Collected data entries:
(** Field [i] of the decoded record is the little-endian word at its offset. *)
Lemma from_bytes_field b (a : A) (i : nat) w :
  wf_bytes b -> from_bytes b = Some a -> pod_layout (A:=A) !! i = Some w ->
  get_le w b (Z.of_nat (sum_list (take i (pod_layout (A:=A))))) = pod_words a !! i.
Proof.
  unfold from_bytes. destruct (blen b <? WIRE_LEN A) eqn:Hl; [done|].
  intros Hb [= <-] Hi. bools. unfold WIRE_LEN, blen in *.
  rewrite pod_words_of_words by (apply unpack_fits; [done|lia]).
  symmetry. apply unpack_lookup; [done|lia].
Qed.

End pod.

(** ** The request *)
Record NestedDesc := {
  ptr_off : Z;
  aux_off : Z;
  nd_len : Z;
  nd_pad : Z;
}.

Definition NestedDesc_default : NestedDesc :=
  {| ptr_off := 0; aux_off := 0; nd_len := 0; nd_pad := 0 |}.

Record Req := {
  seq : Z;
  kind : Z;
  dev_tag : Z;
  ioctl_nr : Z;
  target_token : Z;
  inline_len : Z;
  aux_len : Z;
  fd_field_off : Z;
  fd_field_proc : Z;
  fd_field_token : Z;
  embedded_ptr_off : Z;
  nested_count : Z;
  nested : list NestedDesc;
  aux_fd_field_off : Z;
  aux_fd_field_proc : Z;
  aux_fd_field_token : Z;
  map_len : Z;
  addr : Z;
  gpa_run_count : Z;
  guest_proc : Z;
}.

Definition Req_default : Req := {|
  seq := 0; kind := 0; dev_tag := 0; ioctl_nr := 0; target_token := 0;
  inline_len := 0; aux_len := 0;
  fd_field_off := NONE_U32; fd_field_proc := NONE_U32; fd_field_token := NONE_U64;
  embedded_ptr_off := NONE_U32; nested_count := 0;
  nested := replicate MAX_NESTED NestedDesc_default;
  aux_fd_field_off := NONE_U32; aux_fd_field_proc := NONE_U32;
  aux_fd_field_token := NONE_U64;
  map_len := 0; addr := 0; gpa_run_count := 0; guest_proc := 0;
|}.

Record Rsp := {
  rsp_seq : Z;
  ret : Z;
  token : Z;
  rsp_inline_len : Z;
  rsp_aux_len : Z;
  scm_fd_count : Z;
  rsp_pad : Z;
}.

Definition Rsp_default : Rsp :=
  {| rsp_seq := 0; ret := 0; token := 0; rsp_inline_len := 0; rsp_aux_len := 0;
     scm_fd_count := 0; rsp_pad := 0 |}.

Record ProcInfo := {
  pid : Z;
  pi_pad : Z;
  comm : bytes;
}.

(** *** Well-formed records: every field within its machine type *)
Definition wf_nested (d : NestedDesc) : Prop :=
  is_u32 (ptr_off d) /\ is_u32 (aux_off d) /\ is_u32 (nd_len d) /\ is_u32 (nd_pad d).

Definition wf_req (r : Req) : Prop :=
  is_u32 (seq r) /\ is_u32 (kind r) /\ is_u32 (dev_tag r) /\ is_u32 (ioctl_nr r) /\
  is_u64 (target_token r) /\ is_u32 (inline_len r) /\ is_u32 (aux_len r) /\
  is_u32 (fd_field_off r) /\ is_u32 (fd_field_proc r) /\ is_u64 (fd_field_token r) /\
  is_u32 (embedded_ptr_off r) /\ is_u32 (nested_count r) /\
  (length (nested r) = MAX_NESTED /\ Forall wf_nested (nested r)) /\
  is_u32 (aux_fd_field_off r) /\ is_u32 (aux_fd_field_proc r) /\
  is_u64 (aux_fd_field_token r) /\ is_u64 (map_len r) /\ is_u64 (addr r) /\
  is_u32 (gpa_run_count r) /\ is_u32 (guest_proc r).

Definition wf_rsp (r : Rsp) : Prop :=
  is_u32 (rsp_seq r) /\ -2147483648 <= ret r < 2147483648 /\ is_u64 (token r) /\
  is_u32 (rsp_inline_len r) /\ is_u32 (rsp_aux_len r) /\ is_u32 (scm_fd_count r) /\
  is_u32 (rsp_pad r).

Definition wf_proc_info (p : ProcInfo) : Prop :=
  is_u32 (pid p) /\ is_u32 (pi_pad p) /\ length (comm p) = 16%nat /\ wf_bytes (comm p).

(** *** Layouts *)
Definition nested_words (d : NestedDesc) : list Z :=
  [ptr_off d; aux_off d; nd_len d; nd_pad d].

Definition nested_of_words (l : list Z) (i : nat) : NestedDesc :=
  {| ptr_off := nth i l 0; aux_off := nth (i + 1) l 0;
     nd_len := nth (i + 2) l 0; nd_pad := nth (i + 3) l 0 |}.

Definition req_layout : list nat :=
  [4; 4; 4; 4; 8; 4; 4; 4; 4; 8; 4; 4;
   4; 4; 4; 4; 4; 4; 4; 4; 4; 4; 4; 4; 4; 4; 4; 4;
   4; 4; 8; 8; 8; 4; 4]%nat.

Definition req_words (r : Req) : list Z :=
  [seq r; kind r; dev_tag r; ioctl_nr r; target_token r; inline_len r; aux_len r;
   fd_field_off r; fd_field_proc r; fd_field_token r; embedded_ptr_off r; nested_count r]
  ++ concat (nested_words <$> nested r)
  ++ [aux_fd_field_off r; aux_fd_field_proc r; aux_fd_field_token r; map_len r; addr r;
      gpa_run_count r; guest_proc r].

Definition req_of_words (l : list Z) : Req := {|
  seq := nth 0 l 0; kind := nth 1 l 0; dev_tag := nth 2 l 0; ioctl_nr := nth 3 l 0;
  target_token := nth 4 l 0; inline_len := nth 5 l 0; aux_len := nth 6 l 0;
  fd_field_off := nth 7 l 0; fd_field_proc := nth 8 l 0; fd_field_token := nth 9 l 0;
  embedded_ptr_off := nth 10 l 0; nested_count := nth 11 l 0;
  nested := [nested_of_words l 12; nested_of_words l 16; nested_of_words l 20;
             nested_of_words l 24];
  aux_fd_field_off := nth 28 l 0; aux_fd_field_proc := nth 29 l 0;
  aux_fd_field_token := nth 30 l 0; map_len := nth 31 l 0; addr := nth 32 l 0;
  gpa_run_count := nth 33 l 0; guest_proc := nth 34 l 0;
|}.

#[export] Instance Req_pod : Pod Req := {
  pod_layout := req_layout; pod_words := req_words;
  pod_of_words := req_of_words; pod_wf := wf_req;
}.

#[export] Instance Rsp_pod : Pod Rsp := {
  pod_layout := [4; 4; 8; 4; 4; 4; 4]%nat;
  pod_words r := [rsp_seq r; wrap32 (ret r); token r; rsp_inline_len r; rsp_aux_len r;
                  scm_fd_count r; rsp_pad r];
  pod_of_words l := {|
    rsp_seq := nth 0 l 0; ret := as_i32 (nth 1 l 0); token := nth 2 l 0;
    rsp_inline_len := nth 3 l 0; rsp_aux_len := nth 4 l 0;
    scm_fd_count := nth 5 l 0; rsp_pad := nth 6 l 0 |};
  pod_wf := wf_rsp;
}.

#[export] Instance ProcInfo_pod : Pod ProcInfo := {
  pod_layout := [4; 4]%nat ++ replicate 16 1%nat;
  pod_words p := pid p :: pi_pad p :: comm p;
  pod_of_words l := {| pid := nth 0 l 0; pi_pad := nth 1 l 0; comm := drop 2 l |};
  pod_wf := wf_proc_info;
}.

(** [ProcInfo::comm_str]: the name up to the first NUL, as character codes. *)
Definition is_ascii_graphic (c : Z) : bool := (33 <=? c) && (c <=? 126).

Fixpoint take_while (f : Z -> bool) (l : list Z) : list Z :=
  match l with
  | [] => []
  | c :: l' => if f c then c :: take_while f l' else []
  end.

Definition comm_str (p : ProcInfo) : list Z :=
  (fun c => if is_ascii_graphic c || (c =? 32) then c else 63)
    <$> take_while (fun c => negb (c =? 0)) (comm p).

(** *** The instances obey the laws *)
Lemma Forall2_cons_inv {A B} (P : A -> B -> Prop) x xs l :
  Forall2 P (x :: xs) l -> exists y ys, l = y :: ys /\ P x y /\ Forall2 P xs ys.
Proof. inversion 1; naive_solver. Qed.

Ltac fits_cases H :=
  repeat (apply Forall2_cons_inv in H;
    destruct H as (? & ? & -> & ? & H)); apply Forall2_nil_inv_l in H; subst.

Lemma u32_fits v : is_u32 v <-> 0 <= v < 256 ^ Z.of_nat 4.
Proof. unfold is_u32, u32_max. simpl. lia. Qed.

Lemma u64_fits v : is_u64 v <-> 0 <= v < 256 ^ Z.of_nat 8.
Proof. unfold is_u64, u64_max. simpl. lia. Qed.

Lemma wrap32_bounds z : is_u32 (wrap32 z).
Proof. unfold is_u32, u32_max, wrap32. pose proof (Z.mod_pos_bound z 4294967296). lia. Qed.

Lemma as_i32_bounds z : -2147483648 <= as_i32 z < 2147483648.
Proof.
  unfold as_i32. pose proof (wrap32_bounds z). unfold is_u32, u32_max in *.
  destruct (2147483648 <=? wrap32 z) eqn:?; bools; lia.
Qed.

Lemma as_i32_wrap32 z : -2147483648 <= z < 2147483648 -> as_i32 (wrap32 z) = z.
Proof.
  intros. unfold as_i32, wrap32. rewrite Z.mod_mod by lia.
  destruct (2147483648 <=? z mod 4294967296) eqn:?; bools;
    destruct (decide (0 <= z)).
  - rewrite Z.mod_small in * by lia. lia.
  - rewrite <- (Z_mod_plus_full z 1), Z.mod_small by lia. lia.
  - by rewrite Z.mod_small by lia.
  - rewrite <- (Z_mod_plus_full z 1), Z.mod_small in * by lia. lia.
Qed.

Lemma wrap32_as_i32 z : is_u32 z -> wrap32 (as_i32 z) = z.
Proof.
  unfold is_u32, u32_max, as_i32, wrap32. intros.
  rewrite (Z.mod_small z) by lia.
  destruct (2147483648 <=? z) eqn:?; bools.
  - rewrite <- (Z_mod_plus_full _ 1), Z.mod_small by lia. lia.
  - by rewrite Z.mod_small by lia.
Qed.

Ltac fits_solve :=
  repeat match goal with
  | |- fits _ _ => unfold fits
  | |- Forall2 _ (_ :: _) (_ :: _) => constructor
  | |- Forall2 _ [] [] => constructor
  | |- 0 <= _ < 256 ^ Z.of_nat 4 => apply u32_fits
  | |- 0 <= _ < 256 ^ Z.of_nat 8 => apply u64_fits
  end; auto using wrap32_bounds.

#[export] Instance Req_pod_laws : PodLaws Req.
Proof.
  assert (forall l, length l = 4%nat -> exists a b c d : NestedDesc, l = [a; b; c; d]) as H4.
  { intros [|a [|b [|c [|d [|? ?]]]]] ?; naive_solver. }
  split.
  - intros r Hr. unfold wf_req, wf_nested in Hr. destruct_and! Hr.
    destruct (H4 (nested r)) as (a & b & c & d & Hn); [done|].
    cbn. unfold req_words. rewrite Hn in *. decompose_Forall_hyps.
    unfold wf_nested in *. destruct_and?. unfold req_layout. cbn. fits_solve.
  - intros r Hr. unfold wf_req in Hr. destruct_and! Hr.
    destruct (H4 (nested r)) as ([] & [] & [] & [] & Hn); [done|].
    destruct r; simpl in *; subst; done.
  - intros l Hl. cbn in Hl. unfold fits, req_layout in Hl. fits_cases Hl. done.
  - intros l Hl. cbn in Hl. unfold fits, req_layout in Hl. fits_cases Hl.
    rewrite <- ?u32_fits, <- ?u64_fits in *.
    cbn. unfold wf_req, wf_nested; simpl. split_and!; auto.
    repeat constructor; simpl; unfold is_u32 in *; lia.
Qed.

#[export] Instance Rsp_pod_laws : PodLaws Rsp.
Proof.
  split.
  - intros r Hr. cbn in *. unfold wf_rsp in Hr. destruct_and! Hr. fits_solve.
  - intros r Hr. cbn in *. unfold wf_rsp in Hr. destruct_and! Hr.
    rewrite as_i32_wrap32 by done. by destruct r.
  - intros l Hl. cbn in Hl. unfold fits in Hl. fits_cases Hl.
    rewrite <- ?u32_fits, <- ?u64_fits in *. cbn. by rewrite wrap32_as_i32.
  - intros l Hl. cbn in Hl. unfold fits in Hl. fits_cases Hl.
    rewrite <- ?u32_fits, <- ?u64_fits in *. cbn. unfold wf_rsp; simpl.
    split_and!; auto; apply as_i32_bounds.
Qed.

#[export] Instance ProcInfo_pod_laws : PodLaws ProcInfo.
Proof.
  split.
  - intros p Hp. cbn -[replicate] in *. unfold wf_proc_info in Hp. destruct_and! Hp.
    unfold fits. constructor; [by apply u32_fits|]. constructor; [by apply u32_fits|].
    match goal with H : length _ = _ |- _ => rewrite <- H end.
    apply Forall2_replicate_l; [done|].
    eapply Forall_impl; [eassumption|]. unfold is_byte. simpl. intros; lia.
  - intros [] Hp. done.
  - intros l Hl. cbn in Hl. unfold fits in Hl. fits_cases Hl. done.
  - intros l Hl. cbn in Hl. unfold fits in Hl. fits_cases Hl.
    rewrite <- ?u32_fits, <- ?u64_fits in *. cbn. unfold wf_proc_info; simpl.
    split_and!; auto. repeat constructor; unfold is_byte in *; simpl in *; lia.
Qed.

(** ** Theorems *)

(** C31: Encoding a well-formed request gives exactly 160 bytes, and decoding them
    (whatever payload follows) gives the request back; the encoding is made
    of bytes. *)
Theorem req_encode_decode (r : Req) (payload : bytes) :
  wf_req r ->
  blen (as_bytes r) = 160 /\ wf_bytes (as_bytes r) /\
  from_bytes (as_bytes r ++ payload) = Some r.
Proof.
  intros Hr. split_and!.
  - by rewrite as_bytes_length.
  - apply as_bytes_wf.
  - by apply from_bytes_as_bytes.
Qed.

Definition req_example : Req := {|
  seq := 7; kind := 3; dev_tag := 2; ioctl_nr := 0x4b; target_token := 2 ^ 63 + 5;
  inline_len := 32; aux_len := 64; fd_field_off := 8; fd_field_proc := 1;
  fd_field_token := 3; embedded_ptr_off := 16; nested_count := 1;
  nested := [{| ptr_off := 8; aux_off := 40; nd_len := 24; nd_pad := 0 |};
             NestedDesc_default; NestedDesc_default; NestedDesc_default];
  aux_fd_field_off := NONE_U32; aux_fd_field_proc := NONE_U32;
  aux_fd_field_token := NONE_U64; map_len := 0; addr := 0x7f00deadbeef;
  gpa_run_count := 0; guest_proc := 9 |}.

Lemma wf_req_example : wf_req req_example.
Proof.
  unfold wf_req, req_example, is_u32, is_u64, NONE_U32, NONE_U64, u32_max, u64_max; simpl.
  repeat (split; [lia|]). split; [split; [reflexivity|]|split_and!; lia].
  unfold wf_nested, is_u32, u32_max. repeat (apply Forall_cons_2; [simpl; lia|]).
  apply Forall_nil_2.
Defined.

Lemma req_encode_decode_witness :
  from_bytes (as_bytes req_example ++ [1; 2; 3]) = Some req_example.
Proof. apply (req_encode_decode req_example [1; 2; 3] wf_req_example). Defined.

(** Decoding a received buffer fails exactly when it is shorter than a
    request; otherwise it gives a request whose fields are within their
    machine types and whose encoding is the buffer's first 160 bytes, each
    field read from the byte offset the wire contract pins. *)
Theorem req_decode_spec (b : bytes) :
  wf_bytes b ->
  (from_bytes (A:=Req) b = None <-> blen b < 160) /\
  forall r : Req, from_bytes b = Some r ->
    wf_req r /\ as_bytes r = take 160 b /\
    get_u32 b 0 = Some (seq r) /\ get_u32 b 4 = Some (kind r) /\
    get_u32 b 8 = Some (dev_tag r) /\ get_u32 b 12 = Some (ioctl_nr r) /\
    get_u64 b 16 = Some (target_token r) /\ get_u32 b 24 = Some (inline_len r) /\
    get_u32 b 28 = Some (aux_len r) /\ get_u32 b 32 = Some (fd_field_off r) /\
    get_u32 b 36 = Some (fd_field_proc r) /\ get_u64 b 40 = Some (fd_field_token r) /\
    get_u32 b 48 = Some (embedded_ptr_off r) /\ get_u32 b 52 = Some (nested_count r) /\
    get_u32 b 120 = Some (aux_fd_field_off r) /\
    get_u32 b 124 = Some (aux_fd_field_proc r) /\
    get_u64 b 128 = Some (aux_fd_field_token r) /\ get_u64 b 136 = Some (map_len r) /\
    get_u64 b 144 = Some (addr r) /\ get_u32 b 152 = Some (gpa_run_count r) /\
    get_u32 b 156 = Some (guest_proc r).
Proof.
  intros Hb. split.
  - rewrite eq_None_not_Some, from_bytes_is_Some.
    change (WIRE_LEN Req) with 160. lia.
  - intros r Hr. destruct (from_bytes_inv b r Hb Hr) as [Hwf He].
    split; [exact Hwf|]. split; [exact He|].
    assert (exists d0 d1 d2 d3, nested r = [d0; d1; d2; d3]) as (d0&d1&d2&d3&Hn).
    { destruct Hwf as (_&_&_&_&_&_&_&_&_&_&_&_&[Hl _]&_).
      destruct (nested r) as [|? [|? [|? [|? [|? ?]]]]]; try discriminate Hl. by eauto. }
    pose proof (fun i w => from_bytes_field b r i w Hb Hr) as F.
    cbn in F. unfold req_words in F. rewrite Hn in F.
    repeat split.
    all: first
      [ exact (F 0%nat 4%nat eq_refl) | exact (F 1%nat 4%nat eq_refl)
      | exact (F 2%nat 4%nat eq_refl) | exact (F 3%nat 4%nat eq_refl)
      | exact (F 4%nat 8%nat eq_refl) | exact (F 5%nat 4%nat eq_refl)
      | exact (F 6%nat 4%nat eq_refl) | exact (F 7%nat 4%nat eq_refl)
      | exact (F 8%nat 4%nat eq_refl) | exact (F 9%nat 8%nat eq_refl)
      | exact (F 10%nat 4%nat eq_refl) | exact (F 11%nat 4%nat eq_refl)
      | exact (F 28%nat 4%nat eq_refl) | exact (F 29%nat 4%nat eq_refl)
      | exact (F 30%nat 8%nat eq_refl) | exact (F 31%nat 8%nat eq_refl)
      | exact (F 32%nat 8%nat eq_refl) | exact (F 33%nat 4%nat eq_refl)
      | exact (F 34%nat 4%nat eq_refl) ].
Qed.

==

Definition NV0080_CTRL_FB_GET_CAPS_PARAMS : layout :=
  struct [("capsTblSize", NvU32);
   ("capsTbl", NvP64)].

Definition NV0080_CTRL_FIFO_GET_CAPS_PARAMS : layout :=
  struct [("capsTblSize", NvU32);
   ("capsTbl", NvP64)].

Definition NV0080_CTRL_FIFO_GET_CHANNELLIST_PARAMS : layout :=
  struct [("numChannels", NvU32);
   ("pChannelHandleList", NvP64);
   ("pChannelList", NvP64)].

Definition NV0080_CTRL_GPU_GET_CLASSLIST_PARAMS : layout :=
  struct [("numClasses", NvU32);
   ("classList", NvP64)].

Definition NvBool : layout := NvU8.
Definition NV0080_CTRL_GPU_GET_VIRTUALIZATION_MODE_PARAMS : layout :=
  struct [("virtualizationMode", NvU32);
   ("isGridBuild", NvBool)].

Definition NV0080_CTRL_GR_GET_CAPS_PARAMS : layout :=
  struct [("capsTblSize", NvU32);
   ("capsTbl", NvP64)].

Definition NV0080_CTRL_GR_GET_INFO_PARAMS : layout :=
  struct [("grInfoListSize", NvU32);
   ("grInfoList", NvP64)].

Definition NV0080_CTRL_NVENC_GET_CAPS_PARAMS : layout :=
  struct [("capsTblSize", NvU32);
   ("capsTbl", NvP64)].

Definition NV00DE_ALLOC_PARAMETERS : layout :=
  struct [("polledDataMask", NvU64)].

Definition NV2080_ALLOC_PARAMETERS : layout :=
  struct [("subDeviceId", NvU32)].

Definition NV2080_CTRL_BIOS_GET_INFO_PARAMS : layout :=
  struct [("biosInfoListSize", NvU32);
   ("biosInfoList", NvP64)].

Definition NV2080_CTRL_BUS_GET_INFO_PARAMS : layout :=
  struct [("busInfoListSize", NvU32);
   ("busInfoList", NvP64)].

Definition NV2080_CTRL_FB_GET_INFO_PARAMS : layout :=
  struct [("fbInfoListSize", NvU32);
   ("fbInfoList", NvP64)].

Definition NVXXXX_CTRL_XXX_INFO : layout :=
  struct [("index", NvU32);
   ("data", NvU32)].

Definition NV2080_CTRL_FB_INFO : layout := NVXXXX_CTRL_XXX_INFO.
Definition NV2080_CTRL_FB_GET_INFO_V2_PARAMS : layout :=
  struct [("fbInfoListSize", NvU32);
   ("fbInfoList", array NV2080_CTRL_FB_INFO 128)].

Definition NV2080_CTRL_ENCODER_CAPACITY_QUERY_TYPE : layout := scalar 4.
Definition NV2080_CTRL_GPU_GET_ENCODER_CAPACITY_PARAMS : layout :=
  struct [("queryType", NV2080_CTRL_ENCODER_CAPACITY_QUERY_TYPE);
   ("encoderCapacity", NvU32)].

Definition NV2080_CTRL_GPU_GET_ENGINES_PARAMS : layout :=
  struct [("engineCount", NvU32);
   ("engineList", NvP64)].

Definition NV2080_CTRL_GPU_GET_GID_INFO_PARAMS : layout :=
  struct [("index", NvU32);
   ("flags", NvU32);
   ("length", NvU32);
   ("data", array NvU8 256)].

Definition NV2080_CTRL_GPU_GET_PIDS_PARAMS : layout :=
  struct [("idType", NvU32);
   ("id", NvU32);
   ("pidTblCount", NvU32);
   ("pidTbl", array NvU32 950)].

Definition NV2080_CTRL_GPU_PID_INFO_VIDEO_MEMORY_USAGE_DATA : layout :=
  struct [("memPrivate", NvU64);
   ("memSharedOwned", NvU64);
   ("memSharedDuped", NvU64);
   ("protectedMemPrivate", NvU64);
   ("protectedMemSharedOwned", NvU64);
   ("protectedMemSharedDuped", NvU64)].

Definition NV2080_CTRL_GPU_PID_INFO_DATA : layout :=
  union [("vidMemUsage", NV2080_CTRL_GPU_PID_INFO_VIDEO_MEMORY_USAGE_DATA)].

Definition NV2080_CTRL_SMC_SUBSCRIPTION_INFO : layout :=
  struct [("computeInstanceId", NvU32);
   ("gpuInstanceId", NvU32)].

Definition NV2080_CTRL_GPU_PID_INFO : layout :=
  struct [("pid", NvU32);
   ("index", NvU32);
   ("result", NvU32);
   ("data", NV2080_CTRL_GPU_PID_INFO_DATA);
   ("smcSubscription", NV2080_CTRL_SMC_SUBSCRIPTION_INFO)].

...

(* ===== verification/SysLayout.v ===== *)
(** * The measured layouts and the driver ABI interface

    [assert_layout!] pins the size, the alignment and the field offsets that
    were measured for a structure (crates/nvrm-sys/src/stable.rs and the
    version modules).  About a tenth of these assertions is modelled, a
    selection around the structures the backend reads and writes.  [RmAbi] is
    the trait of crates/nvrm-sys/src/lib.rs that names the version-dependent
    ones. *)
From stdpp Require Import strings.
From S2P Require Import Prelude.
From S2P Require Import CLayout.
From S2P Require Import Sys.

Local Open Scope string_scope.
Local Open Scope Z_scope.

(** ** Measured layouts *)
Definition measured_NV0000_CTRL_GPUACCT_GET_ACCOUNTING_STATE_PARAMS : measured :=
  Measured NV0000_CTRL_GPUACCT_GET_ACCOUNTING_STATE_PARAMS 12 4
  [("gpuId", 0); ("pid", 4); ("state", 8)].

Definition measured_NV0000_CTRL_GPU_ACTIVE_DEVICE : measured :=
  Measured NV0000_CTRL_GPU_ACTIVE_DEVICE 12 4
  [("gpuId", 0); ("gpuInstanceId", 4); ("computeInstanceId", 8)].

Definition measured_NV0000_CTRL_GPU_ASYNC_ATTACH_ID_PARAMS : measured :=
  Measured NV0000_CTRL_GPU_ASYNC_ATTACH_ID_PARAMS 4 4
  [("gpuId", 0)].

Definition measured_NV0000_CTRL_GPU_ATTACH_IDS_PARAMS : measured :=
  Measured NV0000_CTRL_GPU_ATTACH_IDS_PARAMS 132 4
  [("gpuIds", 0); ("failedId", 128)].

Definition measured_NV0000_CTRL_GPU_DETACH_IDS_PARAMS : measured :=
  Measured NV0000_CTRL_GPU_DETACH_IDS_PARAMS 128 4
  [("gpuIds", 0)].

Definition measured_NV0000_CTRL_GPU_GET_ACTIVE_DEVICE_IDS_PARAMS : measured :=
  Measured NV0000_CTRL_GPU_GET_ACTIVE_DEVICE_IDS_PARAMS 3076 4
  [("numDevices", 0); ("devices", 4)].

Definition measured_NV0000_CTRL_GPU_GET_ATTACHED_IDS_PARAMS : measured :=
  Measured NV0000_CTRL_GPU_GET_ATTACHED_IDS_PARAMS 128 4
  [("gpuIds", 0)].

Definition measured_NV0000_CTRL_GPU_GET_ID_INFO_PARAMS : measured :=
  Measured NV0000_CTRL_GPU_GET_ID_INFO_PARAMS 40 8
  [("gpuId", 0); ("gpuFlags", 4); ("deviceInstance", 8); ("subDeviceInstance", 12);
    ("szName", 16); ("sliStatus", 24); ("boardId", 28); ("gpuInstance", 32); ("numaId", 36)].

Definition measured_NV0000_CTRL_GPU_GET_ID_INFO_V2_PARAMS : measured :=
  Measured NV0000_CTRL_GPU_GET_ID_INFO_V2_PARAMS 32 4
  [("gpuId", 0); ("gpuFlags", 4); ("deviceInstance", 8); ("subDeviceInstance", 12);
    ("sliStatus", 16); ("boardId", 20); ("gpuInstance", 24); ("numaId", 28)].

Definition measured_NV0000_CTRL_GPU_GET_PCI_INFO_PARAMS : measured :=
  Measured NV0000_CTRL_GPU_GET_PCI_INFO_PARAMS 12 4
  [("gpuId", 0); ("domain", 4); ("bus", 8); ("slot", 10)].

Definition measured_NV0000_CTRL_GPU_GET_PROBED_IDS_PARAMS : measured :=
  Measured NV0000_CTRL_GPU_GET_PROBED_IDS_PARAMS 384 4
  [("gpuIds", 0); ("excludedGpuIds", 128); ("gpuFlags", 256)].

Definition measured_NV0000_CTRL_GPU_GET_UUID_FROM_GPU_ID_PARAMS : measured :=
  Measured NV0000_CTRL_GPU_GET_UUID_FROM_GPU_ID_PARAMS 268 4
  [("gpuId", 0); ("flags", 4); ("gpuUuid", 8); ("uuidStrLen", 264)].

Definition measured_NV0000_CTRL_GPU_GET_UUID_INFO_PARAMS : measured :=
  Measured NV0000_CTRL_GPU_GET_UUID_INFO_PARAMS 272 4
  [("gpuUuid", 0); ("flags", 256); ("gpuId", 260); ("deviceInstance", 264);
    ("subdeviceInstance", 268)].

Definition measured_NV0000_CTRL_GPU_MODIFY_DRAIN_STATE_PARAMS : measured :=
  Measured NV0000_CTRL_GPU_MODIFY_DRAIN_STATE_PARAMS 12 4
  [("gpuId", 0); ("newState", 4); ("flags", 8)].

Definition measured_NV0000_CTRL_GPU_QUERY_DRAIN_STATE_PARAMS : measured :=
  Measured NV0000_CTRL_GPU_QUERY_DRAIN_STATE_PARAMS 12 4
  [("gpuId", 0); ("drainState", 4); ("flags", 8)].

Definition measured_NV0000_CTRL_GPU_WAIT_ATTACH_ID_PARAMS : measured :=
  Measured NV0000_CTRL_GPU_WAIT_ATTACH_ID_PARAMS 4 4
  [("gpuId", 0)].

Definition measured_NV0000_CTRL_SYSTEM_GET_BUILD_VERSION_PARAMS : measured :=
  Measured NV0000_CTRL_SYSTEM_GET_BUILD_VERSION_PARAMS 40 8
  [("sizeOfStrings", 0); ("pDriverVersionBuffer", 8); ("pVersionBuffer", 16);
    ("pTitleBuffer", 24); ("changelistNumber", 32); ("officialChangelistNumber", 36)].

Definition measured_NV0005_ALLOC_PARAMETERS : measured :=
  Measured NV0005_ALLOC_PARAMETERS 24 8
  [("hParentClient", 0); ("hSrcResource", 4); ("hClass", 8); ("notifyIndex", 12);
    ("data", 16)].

_Your goal:_ If a line above holds the word "export", copy it.

_Answer to this problem:_
#[export] Instance Req_pod : Pod Req := {
#[export] Instance Rsp_pod : Pod Rsp := {
#[export] Instance ProcInfo_pod : Pod ProcInfo := {
#[export] Instance Req_pod_laws : PodLaws Req.
#[export] Instance Rsp_pod_laws : PodLaws Rsp.
#[export] Instance ProcInfo_pod_laws : PodLaws ProcInfo.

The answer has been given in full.